1891 ballet by Marius Petipa

Kalkabrino is a ballet in three acts and three scenes, with choreography by Marius Petipa and music by Ludwig Minkus. The story was written by Modest Ilyich Tchaikovsky.

The ballet was first presented by the Imperial Russian Ballet on February 13, 1891, on the Julian calendar (25 February 1891 in the Gregorian calendar) at the Imperial Mariinsky Theatre in Saint Petersburg, Russia. Its premiere was a benefit performance for its lead ballerina Carlotta Brianza, who had created the role of Princess Aurora in Petipa's ballet The Sleeping Beauty the year before.

==Production==
Despite Petipa's specific request for Minkus to collaborate with him for Kalkabrino, this work was not produced with the participation of Minkus, who would retire to Vienna later in 1891. Instead, the score was a pastiche of airs extracted from several of his earlier ballets, some of which had never premiered. Kalkabrino marked the final collaboration, however indirect, of Petipa and Minkus.
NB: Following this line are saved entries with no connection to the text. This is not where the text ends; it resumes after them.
(* ===== verification/Deletion.v ===== *)
(** * [internal/deletion/deletion.go]: the deletion saga

    Authorize, revoke visibility (tombstone the record and its edges, queue the
    deletion of inherited access), enumerate what was derived, remove it from the
    index, erase or block the evidence, sign the manifest. The services are those
    of [World]; the authorization provider is the in-process one. *)
From S2P Require Import Prelude GoStd Sha256 Ports Platform Json OpenFGA.
From S2P Require Import Ledger Index AuditLog Changes World.

Definition ManifestVersion : string := "context-fabric.deletion/v1".

(** The optional collaborators that are present, and the signing key *)
Record DeletionService := mkDeletionService {
  ds_Changes : bool; ds_Holds : bool; ds_SignKey : string;
}.

Record DeletionRequest := mkDeletionRequest {
  dr_OrgID : string; dr_ResourceID : string; dr_Principal : Principal; dr_Reason : string;
}.

Record DerivativeRef := mkDerivative { der_Kind : string; der_Ref : string }.

Record CompletionManifest := mkManifest {
  cm_FormatVersion : string; cm_DeletionID : string; cm_OrganizationID : string;
  cm_ResourceID : string; cm_RevisionID : string; cm_Status : string; cm_BlockedReason : string;
  cm_Derivatives : list DerivativeRef; cm_IndexRemoved : bool; cm_EvidenceErased : bool;
  cm_CompletedAt : Time; cm_Signature : string;
}.
#[export] Instance CompletionManifest_eta : Settable CompletionManifest := fun r =>
  mkManifest (cm_FormatVersion r) (cm_DeletionID r) (cm_OrganizationID r) (cm_ResourceID r)
    (cm_RevisionID r) (cm_Status r) (cm_BlockedReason r) (cm_Derivatives r) (cm_IndexRemoved r)
    (cm_EvidenceErased r) (cm_CompletedAt r) (cm_Signature r).

(** ** The signature *)
Definition marshal_derivative (d : DerivativeRef) : string :=
  json_struct [json_member "kind" (quote (der_Kind d)); json_member "ref" (quote (der_Ref d))].

(** [None]: the time of completion has no JSON form; the error is dropped and nothing
    is signed. *)
Definition marshal_manifest (m : CompletionManifest) : option string :=
  at_ ← json_time (cm_CompletedAt m);
  let str name v := json_member name (quote v) in
  Some (json_struct
    ([str "format_version" (cm_FormatVersion m); str "deletion_id" (cm_DeletionID m);
      str "organization_id" (cm_OrganizationID m); str "resource_id" (cm_ResourceID m);
      str "revision_id" (cm_RevisionID m); str "status" (cm_Status m)]
     ++ (if is_empty (cm_BlockedReason m) then [] else [str "blocked_reason" (cm_BlockedReason m)])
     ++ [json_member "derivatives" ("[" +:+ join (marshal_derivative <$> cm_Derivatives m) "," +:+ "]");
         json_member "index_removed" (json_bool (cm_IndexRemoved m));
         json_member "evidence_erased" (json_bool (cm_EvidenceErased m));
         json_member "completed_at" at_; str "signature" (cm_Signature m)])).

Definition manifest_mac (key : string) (m : CompletionManifest) : string :=
  let raw := default "" (marshal_manifest (m <| cm_Signature := "" |>)) in
  "sha256:" +:+ hex_encode (hmac_sha256 key raw).

Definition sign (key : string) (m : CompletionManifest) : string :=
  if is_empty key then "" else manifest_mac key m.

Definition VerifySignature (key : string) (m : CompletionManifest) : bool :=
  if is_empty key then false else String.eqb (manifest_mac key m) (cm_Signature m).

(** ["key@version"] or ["key#version"] *)
Definition splitEvidenceRef (ref : string) : string * string :=
  match index_byte ref "@" with
  | Some i => (take_str i ref, drop_str (S i) ref)
  | None => match index_byte ref "#" with
            | Some i => (take_str i ref, drop_str (S i) ref)
            | None => (ref, "")
            end
  end.

Definition IsTombstoned (state : string) : bool :=
  mem_str state ["TOMBSTONED"; "PURGE_PENDING"; "PURGED"].

Definition FormatDeletionID (id : string) : string := "deletion:" +:+ id.

Section Deletion.
Context `{GoEnv, GoMapOrder}.

(** ** Authorization *)
Definition authz_check (req : AuthzCheck) : service AuthzDecision :=
  t ← tick; m ← gets w_authz; of_result (Check_ m t req).

Definition may_delete (req : DeletionRequest) (action : string) : service bool :=
  d ← authz_check (mkAuthzCheck (dr_Principal req) action (dr_ResourceID req) ConsistencyFullyConsistent None);
  mret (ad_Allowed d).

Definition authorize_deletion (req : DeletionRequest) : service unit :=
  allowed ← may_delete req "can_delete";
  if allowed : bool then mret tt
  else
    admin ← may_delete req "can_admin";
    throw_if (negb admin) (ErrForbidden "deletion not authorized").

(** ** Visibility *)
Definition tombstone_revision (req : DeletionRequest) (now : Time) (deletionID revID : string) : Revision :=
  mkRevision revID (dr_ResourceID req) (dr_OrgID req) "" "" now "TOMBSTONED"
    {["deletion_id" := deletionID; "reason" := dr_Reason req]} now now.

Definition tombstone_edge (orgID : string) (nowEdge : Time) (e : GraphEdge) : service unit :=
  _ ← timed (fun t => TombstoneEdge t orgID (edge_EdgeID e));
  id ← draw;
  timed (fun t => EnqueueForEdge t id e OperationDelete nowEdge).

(** The edges that a deletion tombstones: 1000 of the live ones at most *)
Definition incident (resourceID : string) : EdgeListOptions := mkEdgeOpts [resourceID] [] false 1000.

Definition revoke_visibility (req : DeletionRequest) (tomb : Revision) (rec : LedgerRecord) : service unit :=
  WithOrgTx (dr_OrgID req) (
    _ ← timed (fun t => AppendRevision t tomb);
    _ ← timed (fun t => UpsertRecord t rec);
    edges ← on_ledger (ListEdges (dr_OrgID req) (incident (dr_ResourceID req)));
    nowEdge ← tick;
    for_each (tombstone_edge (dr_OrgID req) nowEdge) edges).

(** ** Derivatives *)
Definition revision_refs (r : Revision) : list DerivativeRef :=
  (if is_empty (rev_EvidenceRef r) then [] else [mkDerivative "evidence" (rev_EvidenceRef r)])
  ++ [mkDerivative "revision" (rev_RevisionID r)].

(** The two listings of the memory ledger do not fail. *)
Definition enumerate (orgID resourceID : string) (rec : LedgerRecord) : service (list DerivativeRef) :=
  revs ← on_ledger (ListRevisions orgID resourceID 100);
  edges ← on_ledger (ListEdges orgID (mkEdgeOpts [resourceID] [] true 200));
  mret ([mkDerivative "record" resourceID]
        ++ (if is_empty (rec_CurrentRevID rec) then [] else [mkDerivative "revision" (rec_CurrentRevID rec)])
        ++ (revs ≫= revision_refs)
        ++ [mkDerivative "index" resourceID; mkDerivative "cache" resourceID]
        ++ ((fun e => mkDerivative "graph_edge" (edge_EdgeID e)) <$> edges)).

Definition remove_from_index (req : DeletionRequest) : service bool := fun w =>
  match w_index w with
  | Some i => (Ok true, w <| w_index := Some (Delete (dr_OrgID req) [dr_ResourceID req] i) |>)
  | None => (Ok false, w)
  end.

(** ** Evidence *)

(** Stops at the first version that cannot be erased; [true] when one was tried. *)
Fixpoint erase_evidence (ds : list DerivativeRef) (had : bool) : service (result GoError bool) :=
  match ds with
  | [] => mret (Ok had)
  | d :: ds =>
      if String.eqb (der_Kind d) "evidence" then
        let '(key, ver) := splitEvidenceRef (der_Ref d) in
        r ← attempt (on_evidence (DeleteVersion key ver));
        match r with
        | Ok _ => erase_evidence ds true
        | Err e => mret (Err e)
        end
      else erase_evidence ds had
  end.

Definition has_evidence : service bool := gets (fun w => bool_decide (is_Some (w_evidence w))).

(** The status, the reason it is blocked and whether evidence was erased *)
Definition erase_or_block (svc : DeletionService) (req : DeletionRequest) (ds : list DerivativeRef)
    : service (string * string * bool) :=
  hold ← (if ds_Holds svc then on_ledger (HasLegalHold (dr_OrgID req) (dr_ResourceID req)) else mret false);
  if hold : bool then mret ("blocked", "LEGAL_HOLD", false)
  else
    present ← has_evidence;
    r ← (if present : bool then erase_evidence ds false else mret (Ok false));
    mret (match r with
          | Ok had => ("completed", "", had)
          | Err _ => ("blocked", "EVIDENCE_PURGE_FAILED", false)
          end).

Definition purge (svc : DeletionService) (req : DeletionRequest) (rec : LedgerRecord)
    (ds : list DerivativeRef) : service (string * string * bool) :=
  outcome ← erase_or_block svc req ds;
  let state := if String.eqb outcome.1.1 "completed" then "PURGED" else "PURGE_PENDING" in
  _ ← attempt (WithOrgTx (dr_OrgID req) (timed (fun t => UpsertRecord t (rec <| rec_State := state |>))));
  mret outcome.

(** ** The saga *)
Definition deletion_event (req : DeletionRequest) (id reason : string) (attrs : strmap) (at_ : Time)
    : AuditEvent :=
  mkAuditEvent id (dr_OrgID req) (p_ID (dr_Principal req)) (p_Kind (dr_Principal req)) ""
    "context.delete" reason "" "" 0 [dr_ResourceID req] "" (Some attrs) at_.

Definition announce (svc : DeletionService) (req : DeletionRequest) (m : CompletionManifest) : service unit :=
  if ds_Changes svc then
    let action := if String.eqb (cm_Status m) "completed" then "resource.purged" else "resource.tombstoned" in
    id ← draw;
    t ← tick; newid ← draw;
    _ ← attempt (on_ledger (Append t newid
          (mkChangeEvent id (dr_OrgID req) (dr_ResourceID req) (cm_RevisionID m) action (cm_RevisionID m)
             (cm_CompletedAt m))));
    mret tt
  else mret tt.

Definition Run (svc : DeletionService) (req : DeletionRequest) : service CompletionManifest :=
  _ ← throw_if (is_empty (dr_OrgID req) || is_empty (dr_ResourceID req))
        (ErrValidation "org and resource required");
  now ← tick;
  _ ← authorize_deletion req;
  rec ← on_ledger (GetRecord (dr_OrgID req) (dr_ResourceID req));
  deletionID ← draw;
  revID ← draw;
  let rec := ((rec <| rec_State := "TOMBSTONED" |>) <| rec_CurrentRevID := revID |>) <| rec_UpdatedAt := now |> in
  _ ← revoke_visibility req (tombstone_revision req now deletionID revID) rec;
  id ← draw;
  _ ← attempt (append_event (deletion_event req id "VISIBILITY_REVOKED"
        {["deletion_id" := deletionID; "revision_id" := revID]} now));
  ds ← enumerate (dr_OrgID req) (dr_ResourceID req) rec;
  removed ← remove_from_index req;
  '(status, blocked, erased) ← purge svc req rec ds;
  completed ← tick;
  let m := mkManifest ManifestVersion deletionID (dr_OrgID req) (dr_ResourceID req) revID status blocked
             ds removed erased completed "" in
  let m := m <| cm_Signature := sign (ds_SignKey svc) m |> in
  _ ← announce svc req m;
  id ← draw; t ← tick;
  _ ← attempt (append_event (deletion_event req id ("DELETION_" +:+ status)
        {["deletion_id" := deletionID; "status" := status]} t));
  mret m.
End Deletion.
The only part of the musical score still in use is the "Variation of Draginiatza" from Act II, which is used in the famous Paquita grand pas classique.

==Original cast==
- Pavel Gerdt — as Kalkabrino, a fearsome bandit
- Carlotta Brianza — as Marietta, a gentle flower-seller / Draginiatza, a powerful she-demon
- Nikolai Legat — as Olivier, Marietta's lover
- Felix Kschessinsky — as René, Marietta's father
- Enrico Cecchetti — as Reuben
- Marie Petipa — as Cigala

==Plot==
The ballet is set in Provence, France. The title character, Kalkabrino, is a brutish bandit and smuggler who desires the fragile flower-seller Marietta and tries to carry her off by force. She is defended by her lover, Olivier, who drives Kalkabrino off. Afterward, Kalkabrino is targeted for his sins by a host of evil spirits, led by the fearsome she-demon Draginiatza, who takes on the appearance of Marietta to torment Kalkabrino. Ultimately, Kalkabrino is dragged off to hell by the evil spirits to pay for his lifetime of wicked deeds.